Tuesday, 20 June 2017

Senator Bukola Saraki’s Speech at the 11th Annual Business Law Conference of the Nigerian Bar Association


    Senate President, Dr Bukola Saraki Addressing constituents at #AskSaraki Town Hall
SPEECH DELIVERED BY THE PRESIDENT OF THE SENATE OF THE FEDERAL REPUBLIC OF NIGERIA, HIS EXCELLENCY SENATOR ABUBAKAR BUKOLA SARAKI (CON), AT THE 11TH ANNUAL BUSINESS LAW CONFERENCE OF THE NIGERIAN BAR ASSOCIATION- SECTION ON BUSINESS LAW

PROTOCOLS

1. It is a great pleasure to be in your midst today. I’d like to take a moment to thank the organizers and also express my sincere gratitude for the invitation extended to me to be with you here today to speak on this very vital theme “Law and the Changing Face of Legal Practice”.




2. When I was invited by the NBA in 2015, I made the issue of the economy the central theme of my conversation with you. Today, once again, I come back with the same message. I remember calling on the NBA to come join hands with us the legislature into a new partnership to make the Nigerian economy great again. I am glad you heed to the call. Again, this is important because in our view a surviving democracy must be built around citizen’ participation, broad stakeholder engagement, deliberation and transparency.

3. The Nigerian Bar Association remains not just a stakeholder but one of the most critical voice of reason within our body polity. This is why we at the Senate have continued to seek out and engage you for advice and consultations on national issues. The role the NBA plays in shaping public perception and the opportunity it offers as a vehicle for promoting good governance have continued to grow. This is why when we opened up consultations and engagement with the private sector and the wider civil society on our legislative agenda which has been anchored on the economy, the NBA was one of our first port of call.

4. I remember the promise I made to you then in 2015 shortly after we took office, where I pledged that we will run a much more transparent National Assembly ready to protect our common wealth through effective lawmaking, oversight and representation. I called the NBA to partnership in our lawmaking role. I charged the NBA to come up with ideas on laws that would help us reform the economy and deepen our democracy. today, in partial fulfilment of that promise and the desire to deepen the democratic ethos of the National Assembly the 8th National Assembly is breaking down barriers to engagement and public scrutiny.

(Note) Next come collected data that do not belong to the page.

Lemma commands_run_in_project_directory_witness :
  exists integ app,
    project_directory
      (cls system (fst (assign_directories system ready))) =
    Some (application_directory system integ app).
Proof.
  destruct (commands_run_in_project_directory system ready
              (fst (assign_directories system ready)) eq_refl)
    as (integ & app & _ & _ & _ & H & _).
  exists integ, app. exact H.
Defined.


Lemma limitation_test_verdict_witness :
  snd (test_unsupported_limitations system ready) = inr tt.
Proof.
  apply (proj1 (limitation_test_verdict system ready
                  ["repo"; "tests"; "integration"]
                  "terraform-api-simple-multiple-resources-limitation"
                  ("Error: AWS SAM CLI could not process a Terraform project that contains a source " ++
                   "resource that is linked to more than one destination resource.")
                  ["sam"; "local"; "start-api"]
                  eq_refl eq_refl eq_refl eq_refl)).
  split; [reflexivity|]. split; [reflexivity|].
  exists sample_stderr. repeat split; vm_compute; reflexivity.
Defined.

(** The port is printed in decimal. *)
Example str_int_port : str_int 3001 = "3001".
Proof. reflexivity. Qed.

End HarnessWitnesses.
(* ===== verification/Interfaces.v ===== *)
(** * Interfaces between components

    What one component promises to another, as type classes: operations first, then
    the laws a client's theorems rely on. *)

From S2P Require Import Prelude.

(** ** Key-value maps

    [TimingWheel] keeps its timers in a map it only uses through [Get], [Set] and
    [Del]; [SafeMap] is the implementation the source picks. *)

Class KVMapOps (K V M : Type) := {
  kv_new : M;
  kv_get : K -> M -> option V;
  kv_set : K -> V -> M -> M;
  kv_del : K -> M -> M
}.

(** An implementation is correct when it simulates a finite map. *)
Class KVMapLaws (K V M : Type) `{Countable K} `{!KVMapOps K V M} := {
  kv_wf : M -> Prop;
  kv_model : M -> gmap K V;
  kv_new_wf : kv_wf kv_new;
  kv_new_model : kv_model kv_new = ∅;
  kv_get_model k m : kv_wf m -> kv_get k m = kv_model m !! k;
  kv_set_wf k v m : kv_wf m -> kv_wf (kv_set k v m);
  kv_set_model k v m : kv_wf m -> kv_model (kv_set k v m) = <[k := v]> (kv_model m);
  kv_del_wf k m : kv_wf m -> kv_wf (kv_del k m);
  kv_del_model k m : kv_wf m -> kv_model (kv_del k m) = delete k (kv_model m)
}.

(** ** Buckets of a rolling window (infra/collection/rollingwindow.go,
    [BucketInterface]) *)

Class BucketInterface (T B : Type) := {
  newBucket : B;
  bucket_Add : T -> B -> B;
  bucket_Reset : B -> B
}.

(** [Reset] returns a bucket to the state the constructor gives it. *)
Class BucketLaws (T B : Type) `{!BucketInterface T B} :=
  bucket_Reset_new : forall b : B, bucket_Reset (T:=T) b = newBucket (T:=T).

5. We have as a matter of deliberate policy put the daily plenary on the worldwide web for all to see and gain first-hand knowledge about the inner workings of the Assembly. We have for the first time in the history of the National Assembly uploaded our line by line budget to the public, subjecting our finances to greater openness. As part of this Open Nass initiative, the 8th National Assembly is today the first National Assembly to hold a joint public hearing on the budget as part of the budget approval process. Also, we are the first Assembly to deliberate and consider the full detail of the budget on the floor before passage. We are without a doubt the most civil society engaging National Assembly in the history of the consideration and approval of the federal budget. All of these we have embarked on to further strengthen and encourage the continuous interaction and mobilisation of our people towards building a more virile people’s parliament.

6. We have continued to expand and push the bar of engagement ever farther. Today, the NBA-SBL and other private sector groups and the civil society are participating in the law-making process as we work through our economic priority bills by providing and engaging with relevant committees on technical advisory and support. This is another area where we have found very robust engagement and involvement with our private citizens. Aside the added advantage of enhancing the quality of the bills we pass, I am a firm believer that the laws coming out of the parliament must be owned by the people for it to have the value to change lives. Because law is a tool for social and economic re-engineering. Let me therefore use this opportunity to thank all of you in the NBA-SBL and the wider civil society that have so far participated in this process and offered us their expertise. The National Assembly is grateful for all your effort at ensuring that we build a new Nigerian economy. I hope that our timeous passage of the bills you have been involved with has encouraged you that we mean business and we are dedicated for more. For those who have not keyed into this lofty initiative, we extend our invitation.

7. The National Assembly is leading a new role to use legislative intervention as a mechanism for achieving economic reform. While the National Assembly has pursued economic reforms in the past, much of it had not been anchored on a solid legislative reform of the obsolete laws that guide economic exchanges. This has been the missing gap to sustaining meaningfully the economic policies of the past including the vision 2010, 20- 2020.

8. The current 8th National Assembly has placed premium on creating the right legal framework for empowering entrepreneurial development, building investor confidence on our economy and renewing our infrastructure base across board. On infrastructure alone, experts, including the minister of Budget and Planning that Nigeria will need about $3.05 trillion in the next 30 years in order to implement the National Integrated Infrastructure Master Plan, NIIMP. With the state of the revenue basket, it is clear that unless we are able to expand the financing base to incorporate other sources of funding and mobilisation we may not be able to meet our infrastructure target and reduce our deficit. Otherwise, health, education, water sanitation, security and other essential public services will continue to suffer.